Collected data
━━━━━━━━━━━━━━━━━━━━
Lemma conversion_spec keep cv ws ys arg o xs :
  holds_out o xs -> keep = bool_decide (length xs < sz)%nat -> conv_ok cv -> shows m0 (untouched k cap) (Item cv) ws ys ->
  (cv_spec cv = 99 -> keep = true) -> (length xs + length ys <= N)%nat ->
  exists o', conversion k keep (cv_spec cv) (flags_from 0 (cv_flags cv)) (value 10 (cv_width cv)) (length_bytes (cv_length cv)) o (ws ++ arg)
    = Ok (o', arg) /\ holds_out o' (xs ++ ys).
Proof.
  intros Ho Hk Hcv Hsh Hchar HxN. unfold conversion.
  assert (Hkeeps : keeps keep xs) by (intros E; rewrite Hk in E; apply bool_decide_eq_false in E; lia).
  inversion Hsh as [|? Hsp|? w Hsp|? Hsp|? p s Hsp Hp Hs Hout|? ? v s Hsp Harg Hden]; subst; rewrite ?Hsp in *; cbn [Z.eqb Pos.eqb app] in *.
  - destruct (emit_spec o xs 37 _ Ho ltac:(cbn in HxN; lia) eq_refl) as (o' & E & Ho' & _).
    change (bool_decide (37 ∈ [105; 100; 112; 120; 88; 117])) with false. cbn [Z.eqb Pos.eqb]. rewrite E. by exists o'.
  - destruct (emit_spec o xs (u8 w) _ Ho ltac:(cbn in HxN; lia) eq_refl) as (o' & E & Ho' & _).
    rewrite (Hchar eq_refl) in *. cbn [va_word obind]. rewrite E. by exists o'.
  - cbn [va_word obind]. rewrite Z.eqb_refl.
    destruct (emit_literal_spec _ [40; 110; 117; 108; 108; 41] o xs Ho Hkeeps HxN) as (o' & E & Ho' & _). rewrite E. by exists o'.
  - cbn [va_word obind]. rewrite (proj2 (Z.eqb_neq _ _)) by done.
    pose proof (cstr_agrees _ _ _ (ho_agrees _ _ Ho) Hout Hs) as Hs'. pose proof (cstr_size _ _ _ Hs') as Hsz.
    destruct (emit_string_spec (bool_decide (length xs < sz)%nat) ys (string_fuel (o_mem o)) p o xs Hs') as (o' & E & Ho' & _); try done.
    + by apply untouched_apart.
    + unfold string_fuel. lia.
    + rewrite E. by exists o'.
  - rewrite (bool_decide_true (cv_spec cv ∈ _)) by done.
    destruct (number_spec (bool_decide (length xs < sz)%nat) cv (flags_from 0 (cv_flags cv)) ws v s arg o xs) as (o' & E & Ho');
      [done..|apply flags_right, Hcv|apply flags_zero, Hcv|done|]. 
    rewrite E. pose proof (numeric_cases _ Hsp) as Hn. exists o'. split; [|done]. by destruct Hn as [->|[->|[->|[->|[->| ->]]]]].
Qed.

(** The character that ends the width, and the one that ends the flags. *)
Lemma after_width cv rest : conv_ok cv ->
  exists c0 r, length_text (cv_length cv) ++ cv_spec cv :: rest = c0 :: r /\ isdigit (char c0) = false /\ c0 <> 45 /\ c0 <> 43 /\ c0 <> 48.
Proof.
  intros Hcv. destruct (cv_length cv); cbn [length_text app]; eexists _, _; (split; [done|]); try done.
  pose proof (spec_cases cv Hcv) as Hsp. rewrite !elem_of_cons, elem_of_nil in Hsp. 
  repeat destruct Hsp as [->|Hsp]; done.
Qed.

Lemma after_flags cv rest : conv_ok cv ->
  exists c0 r, (Z.add 48 <$> cv_width cv) ++ length_text (cv_length cv) ++ cv_spec cv :: rest = c0 :: r
    /\ c0 <> 45 /\ c0 <> 43 /\ (c0 = 48 -> cv_flags cv <> []).
Proof.
  intros Hcv. destruct (after_width cv rest Hcv) as (c0 & r & E & _ & N1 & N2 & N3).
  pose proof (cv_digits_ok _ Hcv) as Hd. pose proof (cv_first_ok _ Hcv) as Hfirst.
  destruct (cv_width cv) as [|d ds]; cbn [fmap list_fmap app head] in *; [by exists c0, r|].
  apply Forall_cons in Hd as [Hd _]. eexists _, _. split; [done|]. split_and!; [lia|lia|].
  intros E48 Hnil. apply (Hfirst Hnil). f_equal. lia.
Qed.

(** A copy of the loop reads the length modifier of [cv] as the kernel does and
    knows its conversion. *)
Record speaks (d : printer) (cv : conv) : Prop := {
  sp_length : forall m index c, head (length_text (cv_length cv) ++ [cv_spec cv]) = Some c ->
    format_at k m index = Ok c -> pr_length d m index = fetch_length k m index;
  sp_conversion : forall keep flags width typeLength o arg,
    pr_conversion d keep (cv_spec cv) flags width typeLength o arg = conversion k keep (cv_spec cv) flags width typeLength o arg
}.

Lemma kernel_speaks cv : speaks (kernel_printer k) cv.
Proof. by split. Qed.

Definition item_spoken (d : printer) (i : item) : Prop := match i with Plain _ => True | Item cv => speaks d cv end.

Lemma directive_spec d keep cv ws ys arg o xs n rest :
  holds_out o xs -> keep = bool_decide (length xs < sz)%nat -> conv_ok cv -> speaks d cv -> shows m0 (untouched k cap) (Item cv) ws ys ->
  (cv_spec cv = 99 -> keep = true) -> (length xs + length ys <= N)%nat -> drop n G = conv_text cv ++ rest ->
  exists o' n', directive k d keep (Z.of_nat n) o (ws ++ arg) = Ok (o', arg, Z.of_nat n') /\ holds_out o' (xs ++ ys)
    /\ (n' < length G)%nat /\ drop (S n') G = rest.
Proof.
  intros Ho Hk Hcv Hspk Hsh Hchar HxN Hd. unfold directive, conv_text in *. rewrite <- !app_assoc in Hd. cbn [app] in Hd.
  pose proof (ho_agrees _ _ Ho) as Ha. pose proof (cstr_size _ _ _ (format_cstr _ Ha)) as Hsz.
  assert (Hlen : (length (cv_flags cv) + length (cv_width cv) + length (length_text (cv_length cv)) + n < length G)%nat).
  { pose proof (f_equal length Hd) as Hl. rewrite length_drop, !length_app, length_fmap in Hl. cbn in Hl. rewrite length_app. cbn. lia. }
  rewrite length_app in Hlen. cbn in Hlen.
  destruct (after_flags cv rest Hcv) as (c1 & r1 & E1 & N1 & N2 & N3). destruct (after_width cv rest Hcv) as (c2 & r2 & E2 & D2 & _).
  rewrite (fetch_flags_spec (o_mem o) (cv_flags cv) Ha n 0 _ c1 r1); [|lia|by rewrite Hd, E1|apply Hcv|done|done| |unfold string_fuel; lia].
  2:{ intros E48. left. by apply N3. }
  cbn [obind]. assert (Hd2 := drop_past _ _ _ Hd).
  rewrite (fetch_width_spec (o_mem o) (cv_width cv) Ha (n + length (cv_flags cv)) _ 0 c2 r2);
    [|by rewrite Hd2, E2|apply Hcv|done|unfold string_fuel; lia|lia|apply Hcv].
  cbn [obind]. assert (Hd3 := drop_past _ _ _ Hd2). rewrite length_fmap in Hd3.
  pose proof (spec_cases cv Hcv) as Hsp. rewrite !elem_of_cons, elem_of_nil in Hsp.
  assert (Hlm : exists c r, length_text (cv_length cv) ++ cv_spec cv :: rest = c :: r
    /\ head (length_text (cv_length cv) ++ [cv_spec cv]) = Some c) by (destruct (cv_length cv); eexists _, _; split; reflexivity).
  destruct Hlm as (c3 & r3 & E3 & Hc3). pose proof Hd3 as Hd3'. rewrite E3 in Hd3'.
  destruct (format_next (o_mem o) _ _ _ Ha Hd3') as (F3 & _ & _). rewrite (sp_length _ _ Hspk _ _ _ Hc3 F3).
  rewrite (fetch_length_spec (o_mem o) _ (cv_length cv) (cv_spec cv) rest Ha Hd3) by lia.
  cbn [obind]. assert (Hd4 := drop_past _ _ _ Hd3).
  destruct (format_next (o_mem o) _ _ _ Ha Hd4) as (-> & Hd5 & _). cbn [obind]. rewrite (sp_conversion _ _ Hspk).
  destruct (conversion_spec keep cv ws ys arg o xs Ho Hk Hcv Hsh Hchar HxN) as (o' & E & Ho'). unfold value in E. rewrite E. cbn [obind].
  eexists o', _. split_and!; [done|done|rewrite length_app; cbn; lia|done].
Qed.

(** ** The loop *)

Lemma vsnprintf_loop_spec d es : forall n fuel keep o xs, holds_out o xs -> keeps keep xs ->
  Forall (fun e => item_ok (en_item e) /\ shows m0 (untouched k cap) (en_item e) (en_words e) (en_text e)) es ->
  Forall (fun e => item_spoken d (en_item e)) es -> (N < sz)%nat \/ Forall (fun e => ~ is_char (en_item e)) es ->
  drop n G = format_of es ++ [0] -> (length xs + length (text_of es) <= N)%nat -> (length (format_of es) <= fuel)%nat ->
  exists o', vsnprintf_loop k d fuel keep (Z.of_nat n) o (words_of es) = Ok o' /\ holds_out o' (xs ++ text_of es).
Proof.
  induction es as [|[i ws ys] es IH]; intros n fuel keep o xs Ho Hkp Hes Hspk Hch Hd HxN Hfuel; pose proof (ho_agrees _ _ Ho) as Ha.
  { destruct (format_next (o_mem o) n _ _ Ha Hd) as (E & _ & _). exists o. cbn. rewrite app_nil_r. split; [|done].
    destruct fuel; cbn [vsnprintf_loop]; by rewrite E. }
  apply Forall_cons in Hes as [[Hi Hsh] Hes]. apply Forall_cons in Hspk as [Hsi Hspk]. cbn [en_item en_words en_text] in *.
  assert (Hch' : (N < sz)%nat \/ Forall (fun e => ~ is_char (en_item e)) es).
  { destruct Hch as [|[_ ?]%Forall_cons]; [by left|by right]. }
  unfold format_of, words_of, text_of in *. cbn [fmap list_fmap concat en_item en_words en_text] in *.
  rewrite length_app in HxN, Hfuel. rewrite <- app_assoc in Hd.
  set (keep' := bool_decide (length xs < sz)%nat).
  assert (Hkeep : (if c_size k <=? o_written o then false else keep) = keep').
  { unfold keep'. rewrite (ho_written _ _ Ho). destruct keep; [|specialize (Hkp eq_refl)]; case_bool_decide; zcases; lia. }
  assert (Hkp' : keeps keep' (xs ++ ys)).
  { apply keeps_app. unfold keep'. intros E%bool_decide_eq_false. lia. }
  destruct i as [c|cv]; cbn [item_text app length] in *.
  - inversion Hsh; subst. destruct (format_next (o_mem o) n _ _ Ha Hd) as (E & Hd' & Hu). destruct Hi as [Hc N37].
    destruct fuel as [|fuel]; [lia|]. cbn [vsnprintf_loop]. rewrite E. cbn [obind]. rewrite (proj2 (Z.eqb_neq c 0)) by lia.
    rewrite Hkeep, (proj2 (Z.eqb_neq c 37)) by done. cbn [length] in HxN.
    destruct (emit_spec o xs c keep' Ho ltac:(lia) eq_refl) as (o1 & -> & Ho1 & _). cbn [obind app]. rewrite Hu.
    destruct (IH (S n) fuel keep' o1 (xs ++ [c])) as (o2 & E2 & Ho2); try done; [rewrite length_app; cbn; lia|lia|].
    exists o2. rewrite <- app_assoc in Ho2. done.
  - destruct (format_next (o_mem o) n _ _ Ha Hd) as (E & Hd' & Hu). destruct fuel as [|fuel]; [lia|].
    cbn [vsnprintf_loop]. rewrite E. cbn [obind]. change (37 =? 0) with false. cbn iota. rewrite Hkeep, Z.eqb_refl, Hu.
    assert (Hc : cv_spec cv = 99 -> keep' = true).
    { intros E99. destruct Hch as [|[Hnc _]%Forall_cons]; [|done]. apply bool_decide_eq_true. lia. }
    destruct (directive_spec d keep' cv ws ys (concat (en_words <$> es)) o xs (S n) _ Ho eq_refl Hi Hsi Hsh Hc ltac:(lia) Hd')
      as (o1 & n' & -> & Ho1 & Hn' & Hd2).
    cbn [obind].
    pose proof HF as (_ & _ & ? & ?). rewrite length_app in Hn'. cbn in Hn'. 
    replace (u32 (Z.of_nat n' + 1)) with (Z.of_nat (S n')) by (rewrite u32_small; lia).
    destruct (IH (S n') fuel keep' o1 (xs ++ ys)) as (o2 & E2 & Ho2); try done; [rewrite length_app; lia|lia|].
    exists o2. rewrite <- app_assoc in Ho2. done.
Qed.

(** The terminator goes behind the text, or over its last byte when it does not fit. *)
Lemma terminate o xs : holds_out o xs -> length xs = N ->
  exists m', store (o_mem o) (u32 (c_buffer k + (if c_size k <=? o_written o then u32 (o_written o - 1) else o_written o))) 0 = Ok m'
    /\ bytes_at m' (c_buffer k) (take (sz - 1) xs ++ [0]) /\ agrees m'.
Proof.
  intros [Hw _ Hb Ha] Hl. pose proof (ca_room _ _ _ _ Hcall) as (Hb0 & Hb1 & Hmap). set (j := ((sz - 1) `min` N)%nat).
  assert (Ej : (if c_size k <=? o_written o then u32 (o_written o - 1) else o_written o) = Z.of_nat j).
  { rewrite Hw. unfold j. destruct (Z.leb_spec (c_size k) (Z.of_nat (sz `min` length xs))); [rewrite u32_small|]; lia. }
  rewrite Ej, u32_small by lia. unfold store. rewrite decide_True by (apply Ha, Hmap; lia). eexists. split; [done|].
  assert (Hj : length (take (sz - 1) xs) = j) by (rewrite length_take; lia). split.
  - apply bytes_at_app. rewrite Hj. split; [|cbn; by rewrite lookup_insert_eq]. apply bytes_at_insert; [lia|].
    rewrite <- (take_drop (sz - 1) (take sz xs)), take_take, Nat.min_l in Hb by lia. by apply bytes_at_app in Hb as [Hb _].
  - eapply agrees_buffer; [done|]. split; intros q Hq; [apply lookup_insert_ne; lia|]. apply lookup_insert_is_Some'. by right.
Qed.
End Call.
━━━━━━━━━━━━━━━━━━━━
Quote exactly the stretch of lines above that starts at the first one and ends at the line with "- cbn [va_word obind]. rewrite (proj2", and nothing beyond it.

REPLY
Lemma conversion_spec keep cv ws ys arg o xs :
  holds_out o xs -> keep = bool_decide (length xs < sz)%nat -> conv_ok cv -> shows m0 (untouched k cap) (Item cv) ws ys ->
  (cv_spec cv = 99 -> keep = true) -> (length xs + length ys <= N)%nat ->
  exists o', conversion k keep (cv_spec cv) (flags_from 0 (cv_flags cv)) (value 10 (cv_width cv)) (length_bytes (cv_length cv)) o (ws ++ arg)
    = Ok (o', arg) /\ holds_out o' (xs ++ ys).
Proof.
  intros Ho Hk Hcv Hsh Hchar HxN. unfold conversion.
  assert (Hkeeps : keeps keep xs) by (intros E; rewrite Hk in E; apply bool_decide_eq_false in E; lia).
  inversion Hsh as [|? Hsp|? w Hsp|? Hsp|? p s Hsp Hp Hs Hout|? ? v s Hsp Harg Hden]; subst; rewrite ?Hsp in *; cbn [Z.eqb Pos.eqb app] in *.
  - destruct (emit_spec o xs 37 _ Ho ltac:(cbn in HxN; lia) eq_refl) as (o' & E & Ho' & _).
    change (bool_decide (37 ∈ [105; 100; 112; 120; 88; 117])) with false. cbn [Z.eqb Pos.eqb]. rewrite E. by exists o'.
  - destruct (emit_spec o xs (u8 w) _ Ho ltac:(cbn in HxN; lia) eq_refl) as (o' & E & Ho' & _).
    rewrite (Hchar eq_refl) in *. cbn [va_word obind]. rewrite E. by exists o'.
  - cbn [va_word obind]. rewrite Z.eqb_refl.
    destruct (emit_literal_spec _ [40; 110; 117; 108; 108; 41] o xs Ho Hkeeps HxN) as (o' & E & Ho' & _). rewrite E. by exists o'.
  - cbn [va_word obind]. rewrite (proj2 (Z.eqb_neq _ _)) by done.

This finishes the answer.